Les filles du Deux Cheveaux - 2CV - CitroënSKU: 2CV
The Citroën 2CV (French: "deux chevaux" i.e. "deux chevaux-vapeur", lit. "two steam horses", "two tax horsepower") is an air-cooled front-engine, front-wheel-drive economy car introduced at the 1948 Paris Mondial de l'Automobile and manufactured by Citroën for model years 1948–1990.
Conceived by Citroën Vice-President Pierre Boulanger to help motorise the large number of farmers still using horses and carts in 1930s France, the 2CV has a combination of innovative engineering and utilitarian, straightforward metal bodywork — initially corrugated for added strength without added weight. The 2CV featured low cost, simplicity of overall maintenance, an easily serviced air-cooled engine (originally offering 9 hp), low fuel consumption, and an extremely long-travel suspension offering a soft ride and light off-road capability. Often called "an umbrella on wheels", the fixed-profile convertible bodywork featured a full-width, canvas, roll-back sunroof, which accommodated oversized loads and until 1955 reached almost to the car's rear bumper. Michelin introduced and first commercialised the radial tyre with the introduction of the 2CV.

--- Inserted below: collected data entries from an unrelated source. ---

(* ===== verification/Client.v ===== *)
(** * The client library ([include/client/client_types.h], [src/client/client.c])

    Connecting, the receiver thread, disconnecting and the two requests.  The
    receiver thread is modelled as the function it runs; what the main thread
    does to it meanwhile, clearing [running], can happen at every test of its
    loop ([SysRunningPoll]).  What the receiver does to the main thread, ending
    and with that setting the state to [CLIENT_DISCONNECTED], is
    [receiver_meanwhile], which the programs' loops let happen before every
    request.  A user callback is recorded with the bytes of the struct it is
    given. *)

From Stdlib Require Import Strings.Byte.
From S2P Require Import Prelude CMem CString CDouble Types Serialization World Logger Process.

Definition CLIENT_C : string := "src/client/client.c".

Inductive ClientState : Type :=
  | CLIENT_DISCONNECTED | CLIENT_CONNECTING | CLIENT_CONNECTED | CLIENT_AUTHENTICATING
  | CLIENT_READY | CLIENT_ERROR.

#[export] Instance ClientState_eq_dec : EqDecision ClientState.
Proof. solve_decision. Defined.

Record ClientStats : Type := mkClientStats {
  messages_sent : Z;
  messages_received : Z;
  orders_sent : Z;
  trades_received : Z;
  k_errors_encountered : Z;
  connect_time : Z;
  last_heartbeat : Z;
}.

Record ClientConfig : Type := mkClientConfig {
  server_host : bytes;
  server_port : Z;
  reconnect_attempts : Z;
  k_socket_timeout : Z;
  k_log_level : Z;
  k_log_file : bytes;
  client_id : bytes;
}.

(** Which callbacks are set. *)
Record ClientCallbacks : Type := mkClientCallbacks {
  has_on_connect : bool;
  has_on_disconnect : bool;
  has_on_market_data : bool;
  has_on_order_status : bool;
  has_on_trade : bool;
  has_on_error : bool;
}.

Record ClientContext : Type := mkClientContext {
  socket : Z;
  k_state : ClientState;
  k_stats : ClientStats;
  k_config : ClientConfig;
  callbacks : ClientCallbacks;
  user_data : Z;
  receiver_thread : Z;
  running : Z;
}.

(** [sizeof(ClientContext)] *)
Definition CLIENT_CONTEXT_SIZE : Z := 776.

(** *** Assignments *)

Definition set_socket (fd : Z) (c : ClientContext) : ClientContext :=
  mkClientContext fd (k_state c) (k_stats c) (k_config c) (callbacks c) (user_data c)
    (receiver_thread c) (running c).
Definition set_k_state (st : ClientState) (c : ClientContext) : ClientContext :=
  mkClientContext (socket c) st (k_stats c) (k_config c) (callbacks c) (user_data c)
    (receiver_thread c) (running c).
Definition set_receiver_thread (t : Z) (c : ClientContext) : ClientContext :=
  mkClientContext (socket c) (k_state c) (k_stats c) (k_config c) (callbacks c) (user_data c)
    t (running c).
Definition set_k_running (v : Z) (c : ClientContext) : ClientContext :=
  mkClientContext (socket c) (k_state c) (k_stats c) (k_config c) (callbacks c) (user_data c)
    (receiver_thread c) v.
Definition set_stats (st : ClientStats) (c : ClientContext) : ClientContext :=
  mkClientContext (socket c) (k_state c) st (k_config c) (callbacks c) (user_data c)
    (receiver_thread c) (running c).

Definition set_stat_connect_time (t : Z) (st : ClientStats) : ClientStats :=
  mkClientStats (messages_sent st) (messages_received st) (orders_sent st)
    (trades_received st) (k_errors_encountered st) t (last_heartbeat st).
Definition incr_messages_sent (st : ClientStats) : ClientStats :=
  mkClientStats (messages_sent st ⊕₆₄ 1) (messages_received st) (orders_sent st)
    (trades_received st) (k_errors_encountered st) (connect_time st) (last_heartbeat st).
Definition incr_messages_received (st : ClientStats) : ClientStats :=
  mkClientStats (messages_sent st) (messages_received st ⊕₆₄ 1) (orders_sent st)
    (trades_received st) (k_errors_encountered st) (connect_time st) (last_heartbeat st).
Definition incr_orders_sent (st : ClientStats) : ClientStats :=
  mkClientStats (messages_sent st) (messages_received st) (orders_sent st ⊕₆₄ 1)
    (trades_received st) (k_errors_encountered st) (connect_time st) (last_heartbeat st).
Definition incr_trades_received (st : ClientStats) : ClientStats :=
  mkClientStats (messages_sent st) (messages_received st) (orders_sent st)
    (trades_received st ⊕₆₄ 1) (k_errors_encountered st) (connect_time st)
    (last_heartbeat st).

(** What [calloc] leaves, before the assignments of [initialize_client]. *)
Definition zero_client_stats : ClientStats := mkClientStats 0 0 0 0 0 0 0.
Definition no_callbacks : ClientCallbacks := mkClientCallbacks false false false false false false.

Abbreviation Client := (Process ClientContext).

Section client.
Context `{OS} `{Indeterminate}.

#[local] Abbreviation LOG_INFO line func fmt args :=
  (log_message LOG_INFO CLIENT_C line func fmt args).
#[local] Abbreviation LOG_WARN line func fmt args :=
  (log_message LOG_WARN CLIENT_C line func fmt args).
#[local] Abbreviation LOG_ERROR line func fmt args :=
  (log_message LOG_ERROR CLIENT_C line func fmt args).

Definition update_stats (f : ClientStats -> ClientStats) : M Client unit :=
  update (fun c => set_stats (f (k_stats c)) c).

(** [if (context->callbacks.cb) context->callbacks.cb(payload, user_data)] *)
Definition call_back (present : ClientCallbacks -> bool) (cb : Callback) (payload : bytes)
    : M Client unit :=
  c ← deref;
  when (present (callbacks c)) (sys (SysCallback cb payload);; mret tt).

(** [context->running] at the test of the loop *)
Definition running_test : M Client bool :=
  a ← sys SysRunningPoll;
  when (negb (a_ret a =? 0)) (update (set_k_running 0));;
  c ← deref;
  mret (negb (running c =? 0)).

(** The [switch] of [message_receiver_thread]. *)
Definition deliver (msg : Message) : M Client unit :=
  match message_type_of_code (m_type msg) with
  | Some MSG_ORDER_STATUS =>
      call_back has_on_order_status OnOrderStatus (take (size_of Order) (m_data msg))
  | Some MSG_MARKET_DATA =>
      call_back has_on_market_data OnMarketData (take (size_of MarketData) (m_data msg))
  | Some MSG_TRADE_EXEC =>
      call_back has_on_trade OnTrade (take (size_of TradeExecution) (m_data msg));;
      update_stats incr_trades_received
  | _ =>
      LOG_WARN 52 "message_receiver_thread" "Received unknown message type: %d"
        [LInt (s32 (m_type msg))]
  end.

Fixpoint receiver_loop (fuel : nat) (buffer : bytes) (msg : Message) : M Client unit :=
  running ← running_test;
  if negb running then mret tt
  else
    match fuel with
    | O => out_of_fuel
    | S fuel' =>
        c ← deref;
        '(bytes_received, buffer) ← sys_recv (socket c) buffer BUFFER_SIZE;
        if bytes_received <? 0 then
          e ← gets (fun s => errno (world s));
          if (e =? EAGAIN) || (e =? EWOULDBLOCK) then
            sys (SysUsleep 100000);;
            receiver_loop fuel' buffer msg
          else
            LOG_ERROR 17 "message_receiver_thread" "Error receiving from server: %s" [LErrno e]
        else if bytes_received =? 0 then
          LOG_INFO 20 "message_receiver_thread" "Server disconnected" []
        else
          '(code, msg') ← lift_res (deserialize_message (Some buffer) bytes_received (Some msg));
          let msg := default msg msg' in
          if negb (code =? SUCCESS) then
            LOG_ERROR 25 "message_receiver_thread" "Failed to deserialize message" [];;
            receiver_loop fuel' buffer msg
          else
            update_stats incr_messages_received;;
            deliver msg;;
            receiver_loop fuel' buffer msg
    end.

(** [message_receiver_thread] after its loop *)
Definition receiver_exit : M Client unit :=
  sys (SysLock StateMutex);;
  update (set_k_state CLIENT_DISCONNECTED);;
  sys (SysUnlock StateMutex);;
  call_back has_on_disconnect OnDisconnect [].

Definition message_receiver_thread (fuel : nat) : M Client unit :=
  receiver_loop fuel (junk_bytes 0 (Z.to_nat BUFFER_SIZE)) uninitialised_message;;
  receiver_exit.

Manufactured in France between 1948 and 1988 (and in Portugal from 1988 to 1990), more than 3.8 million 2CVs were produced, along with over 1.2 million small 2CV-based delivery vans known as fourgonnettes. Citroën ultimately offered several mechanically identical variants including the Ami (over 1.8 million); the Dyane (over 1.4 million); the Acadiane (over 250,000); and the Mehari (over 140,000). In total, Citroën manufactured almost 9 million 2CVs and variants.
A 1953 technical review in Autocar described "the extraordinary ingenuity of this design, which is undoubtedly the most original since the Model T Ford". In 2011, The Globe and Mail called it a "car like no other". The motoring writer L. J. K. Setright described the 2CV as "the most intelligent application of minimalism ever to succeed as a car", and a car of "remorseless rationality".